(WORK INSTRUCTIONS): Nothing outside the range below should be printed. Output exactly the lines from the line with "#[export] Instance dc_entry_eq_dec" to the line with "Memory (at_mem m) (<[p", both included.

(RECORDS SUPPLIED):
(** *** The threads' arguments *)

Lemma step_keeps_threads (a : Action) (s : Sys W) (i : nat) (t : Worker) :
  threads s !! i = Some t ->
  exists t', threads (step a s).1 !! i = Some t' /\
    thread_args t' = thread_args t /\
    (pc t = Finished -> pc t' = Finished).
Proof.
  intros Hlookup.
  destruct a as [| | | | f | j]; cbn [step]; unfold callback.
  - exists t. split; [| auto].
    revert Hlookup.
    unfold start_scalping, _toggle_scalping_ui, bind, trader_call, thread_start,
      emit, _log, assign, self.
    run_all; intros Hlookup; try exact Hlookup.
    apply lookup_app_l_Some. exact Hlookup.
  - pose proof (stop_scalping_frame s) as (Hthreads & _).
    destruct (stop_scalping s) as [[r s1] ev]. cbn [fst snd] in *.
    exists t. rewrite Hthreads. auto.
  - unfold _process_ui_queue.
    pose proof (process_messages_frame (S (length (ui_queue s))) s)
      as (Hthreads & _).
    destruct (process_messages _ s) as [[r s1] ev]. cbn [fst snd] in *.
    exists t. rewrite Hthreads. auto.
  - pose proof (readiness_display_frame s) as (Hthreads & _).
    destruct (_update_data_readiness_display s) as [[r s1] ev].
    cbn [fst snd] in *. exists t. rewrite Hthreads. auto.
  - exists t. auto.
  - destruct (scalp_loop_move j s)
      as [[_ ->] | (t0 & t1 & Hsome & Hthreads & _)]; [exists t; auto |].
    destruct (Nat.eq_dec j i) as [-> | Hne].
    + assert (t0 = t) as -> by congruence.
      revert Hthreads. unfold _scalp_loop. rewrite Hsome.
      pose proof (iteration_frame t s) as (Hsame & _).
      destruct (pc t) eqn:Hpc;
        [destruct (is_scalping (page s)) | | ];
        try destruct (_scalp_loop_iteration t s) as [[[[] | e] s1] ev1];
        cbn [fst snd set_thread with_threads threads] in *; intros _;
        try rewrite Hsame;
        try (rewrite list_lookup_insert_eq
               by (eapply lookup_lt_Some; exact Hsome));
        eexists; (split; [reflexivity || exact Hsome |]);
        split; try reflexivity; try (intros; discriminate); auto.
    + exists t. rewrite Hthreads.
      rewrite list_lookup_insert_ne by exact Hne. auto.
Qed.

(** X12: a scalping thread keeps the arguments it was started with through
    any schedule of actions, form edits and later sessions included, it is
    never removed from the thread list, and once it has returned it stays
    returned. *)
Theorem thread_arguments_are_fixed (sched : list Action) (s : Sys W)
    (i : nat) (t : Worker) (Hthread : threads s !! i = Some t) :
  exists t', threads (run sched s).1 !! i = Some t' /\
    thread_args t' = thread_args t /\
    (pc t = Finished -> pc t' = Finished).
Proof.
  revert s t Hthread. induction sched as [| a rest IH]; intros s t Hthread.
  { exists t. auto. }
  rewrite run_cons. cbn [fst].
  destruct (step_keeps_threads a s i t Hthread) as (t1 & Hlookup1 & Hargs1 & Hpc1).
  destruct (IH (step a s).1 t1 Hlookup1) as (t2 & Hlookup2 & Hargs2 & Hpc2).
  exists t2. split; [exact Hlookup2 |]. split; [congruence | auto].
Qed.
(** * EDDM (Early Drift Detection Method): a shallow embedding

    Source: [frouros/supervised/ddm_based/eddm.py].

    Conventions of the model.
    - Python [int] is [Z].
    - A Python [float] that comes from outside, or that is computed from such
      a value, is a [float]: nan, one of the two infinities, or a finite
      number.  These are the three values of the configuration (alpha, beta,
      level), the two thresholds and the ratio of line 434.  Comparisons
      with nan are false, as in Python; the arithmetic of the special values
      is that of IEEE 754.
    - The running statistics (distances, mean, variance, standard deviation)
      are computed by [update] from counts of instances; they are finite
      and kept as rationals [Q].
    - Finite numbers are exact rationals: rounding, overflow and the sign of
      a zero are outside the model, so nothing here speaks of the digits of
      a computed float.
    - [np.sqrt] is a parameter of the development.
    - A method that mutates [self] and may raise is a computation in the
      monad [M]: it maps the object to the object as the call leaves it
      (also when it raises: Python does not roll attributes back) and to
      either an exception or a result.
    - The base classes [DDMBaseConfig] and [DDMBasedEstimator] are not part
      of the sources at hand: their hooks are parameters, their attributes
      are fields of [DDMBasedEstimator]. *)

From Stdlib Require Import String ZArith QArith Qfield Lqa Lia Bool List.
Import ListNotations.

Local Open Scope Q_scope.

(** ** Exceptions *)

Inductive Exn : Type :=
| ValueError (msg : string)
| NotFittedError
| EmptyBufferError
| IndexError (msg : string)
| AttributeError (attr : string)
| ZeroDivisionError.

(** The specification calls the [ValueError] of a configuration setter a
    ConfigurationError. *)
Definition ConfigurationError (e : Exn) : Prop := exists msg, e = ValueError msg.

Definition Qltb (x y : Q) : bool := negb (Qle_bool y x).

(** ** Floats *)

Inductive float : Type :=
| NaN
| NegInf
| PosInf
| Fin (q : Q).

(* [a < b] *)
Definition float_ltb (a b : float) : bool :=
  match a, b with
  | NaN, _ => false
  | _, NaN => false
  | NegInf, NegInf => false
  | NegInf, _ => true
  | PosInf, _ => false
  | Fin _, NegInf => false
  | Fin _, PosInf => true
  | Fin x, Fin y => Qltb x y
  end.

(* [a <= b] *)
Definition float_leb (a b : float) : bool :=
  match a, b with
  | NaN, _ => false
  | _, NaN => false
  | NegInf, _ => true
  | PosInf, PosInf => true
  | PosInf, _ => false
  | Fin _, NegInf => false
  | Fin _, PosInf => true
  | Fin x, Fin y => Qle_bool x y
  end.

(* [a > b] and [a >= b] *)
Definition float_gtb (a b : float) : bool := float_ltb b a.
Definition float_geb (a b : float) : bool := float_leb b a.

Definition float_le (a b : float) : Prop := float_leb a b = true.

Definition float_inf (positive : bool) : float := if positive then PosInf else NegInf.

(* [a + b] *)
Definition float_add (a b : float) : float :=
  match a, b with
  | NaN, _ => NaN
  | _, NaN => NaN
  | NegInf, PosInf => NaN
  | PosInf, NegInf => NaN
  | NegInf, _ => NegInf
  | PosInf, _ => PosInf
  | Fin _, NegInf => NegInf
  | Fin _, PosInf => PosInf
  | Fin x, Fin y => Fin (x + y)
  end.

(* an infinity times a finite number: nan for 0, else the product of the signs *)
Definition inf_times (positive : bool) (x : Q) : float :=
  if Qeq_bool x 0 then NaN else float_inf (Bool.eqb positive (Qltb 0 x)).

(* [a * b] *)
Definition float_mul (a b : float) : float :=
  match a, b with
  | NaN, _ => NaN
  | _, NaN => NaN
  | NegInf, NegInf => PosInf
  | NegInf, PosInf => NegInf
  | NegInf, Fin y => inf_times false y
  | PosInf, NegInf => NegInf
  | PosInf, PosInf => PosInf
  | PosInf, Fin y => inf_times true y
  | Fin x, NegInf => inf_times false x
  | Fin x, PosInf => inf_times true x
  | Fin x, Fin y => Fin (x * y)
  end.

(** The quotient of two numpy floats: a division by zero gives nan or an
    infinity, with a warning, and does not raise. *)
Definition np_divide (x d : float) : float :=
  match x, d with
  | NaN, _ => NaN
  | _, NaN => NaN
  | Fin a, Fin b =>
      if Qeq_bool b 0
      then (if Qeq_bool a 0 then NaN else float_inf (Qltb 0 a))
      else Fin (a / b)
  | Fin _, _ => Fin 0
  | PosInf, Fin b => float_inf (Qle_bool 0 b)
  | NegInf, Fin b => float_inf (Qltb b 0)
  | _, _ => NaN
  end.

(** ** Configuration: [EDDMConfig] *)

Module Config.

Record EDDMConfig : Type := mkConfig {
  alpha : float;
  beta : float;
  level : float;
  min_num_misclassified_instances : Z;
  min_num_instances : Z
}.

(** Property setters.  Each returns the value it stores, or raises. *)

(* lines 53-60 *)
Definition alpha_setter (value : float) : Exn + float := inr value.

(* lines 71-83; [self_alpha] is [self.alpha], read at line 81 *)
Definition beta_setter (self_alpha value : float) : Exn + float :=
  if float_leb value (Fin 0) then inl (ValueError "beta must be greater than 0.0.")
  else if float_geb value self_alpha then inl (ValueError "beta must be less than alpha.")
  else inr value.

(* lines 94-104 *)
Definition level_setter (value : float) : Exn + float :=
  if float_leb value (Fin 0) then inl (ValueError "drift level must be greater than 0.0.")
  else inr value.

(* lines 115-127 *)
Definition min_num_misclassified_instances_setter (value : Z) : Exn + Z :=
  if (value <? 0)%Z
  then inl (ValueError "min_num_misclassified_instances must be greater or equal than 0.")
  else inr value.

(** Modelled from the spec: [DDMBaseConfig.__init__] is not among the
    sources; section 4.1 gives its rule, a minimum count is at least 0, and
    the failure is a ConfigurationError. *)
Definition DDMBaseConfig_init (min_num_instances : Z) : Exn + Z :=
  if (min_num_instances <? 0)%Z
  then inl (ValueError "min_num_instances must be greater or equal than 0.")
  else inr min_num_instances.

Definition bindE {A B} (m : Exn + A) (f : A -> Exn + B) : Exn + B :=
  match m with inl e => inl e | inr a => f a end.

(* lines 16-42: the assignments run in the order of the source, so the
   setter of beta reads the alpha assigned on the line before *)
Definition EDDMConfig_init (alpha beta level : float)
    (min_num_misclassified_instances min_num_instances : Z) : Exn + EDDMConfig :=
  bindE (DDMBaseConfig_init min_num_instances) (fun mni =>
  bindE (alpha_setter alpha) (fun a =>
  bindE (beta_setter a beta) (fun b =>
  bindE (level_setter level) (fun l =>
  bindE (min_num_misclassified_instances_setter min_num_misclassified_instances) (fun mmi =>
  inr (mkConfig a b l mmi mni)))))).

(** Assignments to the attributes of an existing configuration. *)
Definition set_alpha (value : float) (self : EDDMConfig) : Exn + EDDMConfig :=
  bindE (alpha_setter value) (fun a =>
  inr (mkConfig a (beta self) (level self)
         (min_num_misclassified_instances self) (min_num_instances self))).

Definition set_beta (value : float) (self : EDDMConfig) : Exn + EDDMConfig :=
  bindE (beta_setter (alpha self) value) (fun b =>
  inr (mkConfig (alpha self) b (level self)
         (min_num_misclassified_instances self) (min_num_instances self))).

Definition set_level (value : float) (self : EDDMConfig) : Exn + EDDMConfig :=
  bindE (level_setter value) (fun l =>
  inr (mkConfig (alpha self) (beta self) l
         (min_num_misclassified_instances self) (min_num_instances self))).

(* the defaults of lines 18-22 *)
Definition default_config : EDDMConfig := mkConfig (Fin 0.95) (Fin 0.9) (Fin 2) 30 30.

End Config.

(** ** numpy on one-dimensional arrays *)

Definition Label : Type := Z.
Definition Labels : Type := list Label.
(* a two-dimensional array, as the list of its rows *)
Definition Features : Type := list (list Q).
(* ===== verification/TaggedPtr.v ===== *)
(** Tagged pointers ([src/PRISM/src/util.cpp]).

    An address-table entry keeps in one 64-bit word the address of the value
    and, in the top byte, where that address points (write buffer, DRAM
    cache, nowhere).  The functions are those of util.cpp on two's complement
    64-bit words; user-space addresses lie below [2^47]. *)

From S2P Require Import Prelude Config.

Local Open Scope Z_scope.

(** [intptr_t p = (entry << 16) >> 16], the right shift being arithmetic. *)
Definition get_untagged_ptr (entry : Z) : Z :=
  Z.shiftr (to_i64 (Z.shiftl entry 16)) 16.

Definition put_tagged_ptr (entry tag : Z) : Z :=
  let mask := Z.lnot (Z.shiftl 1 48) in
  let untagged_entry := get_untagged_ptr entry in
  to_i64 (Z.lor (Z.land untagged_entry mask) (Z.shiftl tag 56)).

Definition get_tag (entry : Z) : Z := to_i32 (Z.shiftr entry 56).

(** Addresses a user-space process can hold. *)
Definition user_addr (p : Z) : Prop := 0 <= p < 2 ^ 47.

#[export] Instance user_addr_dec p : Decision (user_addr p).
Proof. unfold user_addr. apply _. Defined.

Lemma land_clear_high p n : 0 <= n -> 0 <= p < 2 ^ n -> Z.land p (Z.lnot (Z.shiftl 1 n)) = p.
Proof.
  intros Hn Hp. apply Z.bits_inj'. intros i Hi.
  rewrite Z.land_spec, Z.lnot_spec by lia. rewrite Z.shiftl_1_l.
  rewrite Z.pow2_bits_eqb by lia.
  destruct (Z.eqb_spec n i) as [<-|]; simpl; [|by rewrite andb_true_r].
  rewrite andb_false_r. destruct (decide (p = 0)) as [->|]; [by rewrite Z.bits_0|].
  rewrite Z.bits_above_log2; [done|lia|]. apply Z.log2_lt_pow2; lia.
Qed.

Lemma lor_disjoint p t n : 0 <= n -> 0 <= p < 2 ^ n -> Z.lor p (Z.shiftl t n) = p + t * 2 ^ n.
Proof.
  intros Hn Hp. rewrite <- Z.shiftl_mul_pow2 by lia.
  assert (Z.land p (Z.shiftl t n) = 0) as Hd.
  { apply Z.bits_inj'. intros i Hi. rewrite Z.land_spec, Z.bits_0.
    destruct (decide (i < n)).
    - by rewrite Z.shiftl_spec_low, andb_false_r by lia.
    - destruct (decide (p = 0)) as [->|]; [by rewrite Z.bits_0|].
      rewrite Z.bits_above_log2; [done|lia|].
      apply Z.lt_le_trans with n; [apply Z.log2_lt_pow2; lia|lia]. }
  rewrite Z.add_nocarry_lxor by done. by rewrite Z.lxor_lor.
Qed.

Lemma get_untagged_shape p t : user_addr p -> get_untagged_ptr (p + t * 2 ^ 56) = p.
Proof.
  unfold user_addr. intros Hp. unfold get_untagged_ptr, to_s.
  rewrite Z.shiftl_mul_pow2 by lia.
  replace ((p + t * 2 ^ 56) * 2 ^ 16) with (p * 2 ^ 16 + (t * 2 ^ 8) * 2 ^ 64) by lia.
  rewrite Z.mod_add by lia. rewrite Z.mod_small by lia.
  destruct (Z.ltb_spec (p * 2 ^ 16) (2 ^ (64 - 1))) as [_|Hge]; [|lia].
  by rewrite Z.shiftr_div_pow2, Z.div_mul by lia.
Qed.

Lemma get_untagged_id p : user_addr p -> get_untagged_ptr p = p.
Proof.
  intros Hp. rewrite <- (get_untagged_shape p 0) at 2 by done. f_equal. lia.
Qed.

(** The word [put_tagged_ptr] builds. *)
Lemma put_tagged_shape p t t' : user_addr p -> 0 <= t' < 128 ->
  put_tagged_ptr (p + t * 2 ^ 56) t' = p + t' * 2 ^ 56.
Proof.
  intros Hp Ht. unfold put_tagged_ptr. rewrite get_untagged_shape by done.
  unfold user_addr in Hp.
  rewrite land_clear_high, lor_disjoint by lia.
  apply to_s_id; lia.
Qed.

Lemma get_tag_shape p t : user_addr p -> 0 <= t < 128 -> get_tag (p + t * 2 ^ 56) = t.
Proof.
  unfold user_addr. intros Hp Ht. unfold get_tag. rewrite Z.shiftr_div_pow2 by lia.
  rewrite Z.div_add, Z.div_small by lia. rewrite Z.add_0_l. apply to_s_id; lia.
Qed.

Lemma put_tagged_plain p t : user_addr p -> 0 <= t < 128 ->
  put_tagged_ptr p t = p + t * 2 ^ 56.
Proof.
  intros Hp Ht. rewrite <- (put_tagged_shape p 0 t) by done. f_equal. lia.
Qed.

Lemma get_untagged_put p t : user_addr p -> 0 <= t < 128 ->
  get_untagged_ptr (put_tagged_ptr p t) = p.
Proof. intros Hp Ht. by rewrite put_tagged_plain, get_untagged_shape. Qed.

Lemma get_tag_put p t : user_addr p -> 0 <= t < 128 -> get_tag (put_tagged_ptr p t) = t.
Proof. intros Hp Ht. by rewrite put_tagged_plain, get_tag_shape. Qed.

#[export] Hint Rewrite get_untagged_put get_tag_put get_untagged_id
  using (done || lia) : tagged.

(** A tagged pointer keeps its address and its tag: whatever tag a word
    carried, tagging it again keeps the address and installs the new tag. *)
Theorem tagged_roundtrip p t t' : user_addr p -> 0 <= t < 128 -> 0 <= t' < 128 ->
  get_untagged_ptr (put_tagged_ptr p t) = p /\ get_tag (put_tagged_ptr p t) = t /\
  put_tagged_ptr (put_tagged_ptr p t) t' = put_tagged_ptr p t'.
Proof.
  intros Hp Ht Ht'. split; [by apply get_untagged_put|]. split; [by apply get_tag_put|].
  by rewrite (put_tagged_plain p t), put_tagged_shape, put_tagged_plain.
Qed.

Lemma tagged_roundtrip_witness :
  get_untagged_ptr (put_tagged_ptr 139637976727552 1) = 139637976727552 /\
  get_tag (put_tagged_ptr 139637976727552 1) = 1 /\
  put_tagged_ptr (put_tagged_ptr 139637976727552 1) 3 = put_tagged_ptr 139637976727552 3.
Proof. apply (tagged_roundtrip 139637976727552 1 3); by vm_compute. Defined.
(* ===== verification/Objects.v ===== *)
(** The objects Prism's components share, and the memory that holds them.

    The address table, the write buffers, the value storage and the DRAM
    cache exchange raw pointers to each other's entries: an [at_entry] points
    to an [op_entry] or a [dc_entry], which points back to it.  Pointers are
    addresses ([Z]) into one memory with a heap per kind of object; loads and
    stores go through the functions below, which fail as the machine does. *)

From S2P Require Import Prelude Config TaggedPtr.

Local Open Scope Z_scope.

(** Location of a value in a value storage (AddressTable.h). *)
Record vs_idx_t := VsIdx { vs_id : Z; vs_offset : Z }.

(** Entry of the heterogeneous storage indirection table (AddressTable.h). *)
Record at_entry_t := AtEntry { vs_idx : vs_idx_t; val_addr : Z }.

(** Entry of a persistent write buffer (OpLog.h); padding omitted. *)
Record op_entry_t := OpEntry { op_val : Z; opa : Z; op_key : Z; op_size : Z }.

(** Entry of a value storage (ValueStorage.h); padding omitted. *)
Record vs_entry_t := VsEntry { ve_at_entry : Z; ve_key : Z; ve_val : Z }.

(** Entry of the DRAM cache (LRUList.h); padding omitted. *)
Record dc_entry_t := DcEntry {
  dc_at_entry : Z; dc_prev : Z; dc_next : Z; dc_s_prev : Z; dc_s_next : Z;
  dc_list_type : Z; dc_key : Z; dc_val : Z }.

(** Request to the cache thread (LRUList.h). *)
Record cq_entry_t := CqEntry { cq_at_entry : Z; cq_key : Z; cq_val : Z; cq_ops : bool }.

#[export] Instance vs_idx_eq_dec : EqDecision vs_idx_t.
Proof. solve_decision. Defined.
#[export] Instance at_entry_eq_dec : EqDecision at_entry_t.
Proof. solve_decision. Defined.
#[export] Instance op_entry_eq_dec : EqDecision op_entry_t.
Proof. solve_decision. Defined.
#[export] Instance vs_entry_eq_dec : EqDecision vs_entry_t.
Proof. solve_decision. Defined.
#[export] Instance dc_entry_eq_dec : EqDecision dc_entry_t.
Proof. solve_decision. Defined.
#[export] Instance cq_entry_eq_dec : EqDecision cq_entry_t.
Proof. solve_decision. Defined.

(** What [memset(.., 0, ..)] leaves in a buffer of entries. *)
Definition zero_vs_entry : vs_entry_t := VsEntry 0 0 0.

Record memory := Memory {
  at_mem : gmap Z at_entry_t;
  op_mem : gmap Z op_entry_t;
  dc_mem : gmap Z dc_entry_t;
}.

(** * Loads and stores *)

Definition load {A} (h : gmap Z A) (p : Z) : res A :=
  if p =? 0 then Err NullDeref else of_option BadAddress (h !! p).

Definition load_at (m : memory) (p : Z) : res at_entry_t := load (at_mem m) p.
Definition load_op (m : memory) (p : Z) : res op_entry_t := load (op_mem m) p.
Definition load_dc (m : memory) (p : Z) : res dc_entry_t := load (dc_mem m) p.

Definition upd_at (m : memory) (p : Z) (e : at_entry_t) : memory :=
  Memory (<[p := e]> (at_mem m)) (op_mem m) (dc_mem m).
Definition upd_op (m : memory) (p : Z) (e : op_entry_t) : memory :=
  Memory (at_mem m) (<[p := e]> (op_mem m)) (dc_mem m).
Definition upd_dc (m : memory) (p : Z) (e : dc_entry_t) : memory :=
  Memory (at_mem m) (op_mem m) (<[p := e]> (dc_mem m)).
Definition free_dc (m : memory) (p : Z) : memory :=
  Memory (at_mem m) (op_mem m) (delete p (dc_mem m)).

(** A store through a pointer: the object must be there. *)
Definition store_at (m : memory) (p : Z) (f : at_entry_t -> at_entry_t) : res memory :=
  e ← load_at m p; Ok (upd_at m p (f e)).
Definition store_op (m : memory) (p : Z) (f : op_entry_t -> op_entry_t) : res memory :=
  e ← load_op m p; Ok (upd_op m p (f e)).
Definition store_dc (m : memory) (p : Z) (f : dc_entry_t -> dc_entry_t) : res memory :=
  e ← load_dc m p; Ok (upd_dc m p (f e)).

Definition set_val_addr (a : Z) (e : at_entry_t) : at_entry_t := AtEntry (vs_idx e) a.
Definition set_vs_idx (i : vs_idx_t) (e : at_entry_t) : at_entry_t := AtEntry i (val_addr e).
Definition set_vs_offset (o : Z) (e : at_entry_t) : at_entry_t :=
  AtEntry (VsIdx (vs_id (vs_idx e)) o) (val_addr e).

(** * Laws of loads and stores *)

Lemma load_ok {A} (h : gmap Z A) p a : load h p = Ok a <-> p ≠ 0 /\ h !! p = Some a.
Proof.
  unfold load. destruct (Z.eqb_spec p 0) as [->|]; [naive_solver|].
  rewrite of_option_ok. naive_solver.
Qed.

Lemma load_at_ok m p e : load_at m p = Ok e <-> p ≠ 0 /\ at_mem m !! p = Some e.
Proof. apply load_ok. Qed.
Lemma load_op_ok m p e : load_op m p = Ok e <-> p ≠ 0 /\ op_mem m !! p = Some e.
Proof. apply load_ok. Qed.
Lemma load_dc_ok m p e : load_dc m p = Ok e <-> p ≠ 0 /\ dc_mem m !! p = Some e.
Proof. apply load_ok. Qed.

Lemma store_at_ok m p f m' : store_at m p f = Ok m' <->
  exists e, p ≠ 0 /\ at_mem m !! p = Some e /\ m' = upd_at m p (f e).
Proof.
  unfold store_at. rewrite bind_ok. setoid_rewrite load_at_ok. naive_solver.
Qed.
Lemma store_op_ok m p f m' : store_op m p f = Ok m' <->
  exists e, p ≠ 0 /\ op_mem m !! p = Some e /\ m' = upd_op m p (f e).
Proof.
  unfold store_op. rewrite bind_ok. setoid_rewrite load_op_ok. naive_solver.
Qed.
Lemma store_dc_ok m p f m' : store_dc m p f = Ok m' <->
  exists e, p ≠ 0 /\ dc_mem m !! p = Some e /\ m' = upd_dc m p (f e).
Proof.
  unfold store_dc. rewrite bind_ok. setoid_rewrite load_dc_ok. naive_solver.
Qed.

(** [inv_mem] takes apart the loads and stores [inv_res] exposes. *)
Ltac inv_mem :=
  repeat (inv_res;
  match goal with
  | H : load_at _ _ = Ok _ |- _ => apply load_at_ok in H as [? ?]
  | H : load_op _ _ = Ok _ |- _ => apply load_op_ok in H as [? ?]
  | H : load_dc _ _ = Ok _ |- _ => apply load_dc_ok in H as [? ?]
  | H : store_at _ _ _ = Ok _ |- _ => apply store_at_ok in H as (? & ? & ? & ->)
  | H : store_op _ _ _ = Ok _ |- _ => apply store_op_ok in H as (? & ? & ? & ->)
  | H : store_dc _ _ _ = Ok _ |- _ => apply store_dc_ok in H as (? & ? & ? & ->)
  end); inv_res.

Lemma load_at_some m p e : p ≠ 0 -> at_mem m !! p = Some e -> load_at m p = Ok e.
Proof. intros. by apply load_at_ok. Qed.
Lemma load_op_some m p e : p ≠ 0 -> op_mem m !! p = Some e -> load_op m p = Ok e.
Proof. intros. by apply load_op_ok. Qed.
Lemma load_dc_some m p e : p ≠ 0 -> dc_mem m !! p = Some e -> load_dc m p = Ok e.
Proof. intros. by apply load_dc_ok. Qed.

Lemma store_at_some m p f e : p ≠ 0 -> at_mem m !! p = Some e ->
  store_at m p f = Ok (upd_at m p (f e)).
Proof. intros. apply store_at_ok. eauto. Qed.
Lemma store_op_some m p f e : p ≠ 0 -> op_mem m !! p = Some e ->
  store_op m p f = Ok (upd_op m p (f e)).
Proof. intros. apply store_op_ok. eauto. Qed.
Lemma store_dc_some m p f e : p ≠ 0 -> dc_mem m !! p = Some e ->
  store_dc m p f = Ok (upd_dc m p (f e)).
Proof. intros. apply store_dc_ok. eauto. Qed.

#[export] Hint Resolve load_at_some load_op_some load_dc_some : prism.
#[export] Hint Resolve store_at_some store_op_some store_dc_some : prism.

(TASK RESPONSE):
#[export] Instance dc_entry_eq_dec : EqDecision dc_entry_t.
Proof. solve_decision. Defined.
#[export] Instance cq_entry_eq_dec : EqDecision cq_entry_t.
Proof. solve_decision. Defined.

(** What [memset(.., 0, ..)] leaves in a buffer of entries. *)
Definition zero_vs_entry : vs_entry_t := VsEntry 0 0 0.

Record memory := Memory {
  at_mem : gmap Z at_entry_t;
  op_mem : gmap Z op_entry_t;
  dc_mem : gmap Z dc_entry_t;
}.

(** * Loads and stores *)

Definition load {A} (h : gmap Z A) (p : Z) : res A :=
  if p =? 0 then Err NullDeref else of_option BadAddress (h !! p).

Definition load_at (m : memory) (p : Z) : res at_entry_t := load (at_mem m) p.
Definition load_op (m : memory) (p : Z) : res op_entry_t := load (op_mem m) p.
Definition load_dc (m : memory) (p : Z) : res dc_entry_t := load (dc_mem m) p.

Definition upd_at (m : memory) (p : Z) (e : at_entry_t) : memory :=
  Memory (<[p := e]> (at_mem m)) (op_mem m) (dc_mem m).
Definition upd_op (m : memory) (p : Z) (e : op_entry_t) : memory :=
  Memory (at_mem m) (<[p := e]> (op_mem m)) (dc_mem m).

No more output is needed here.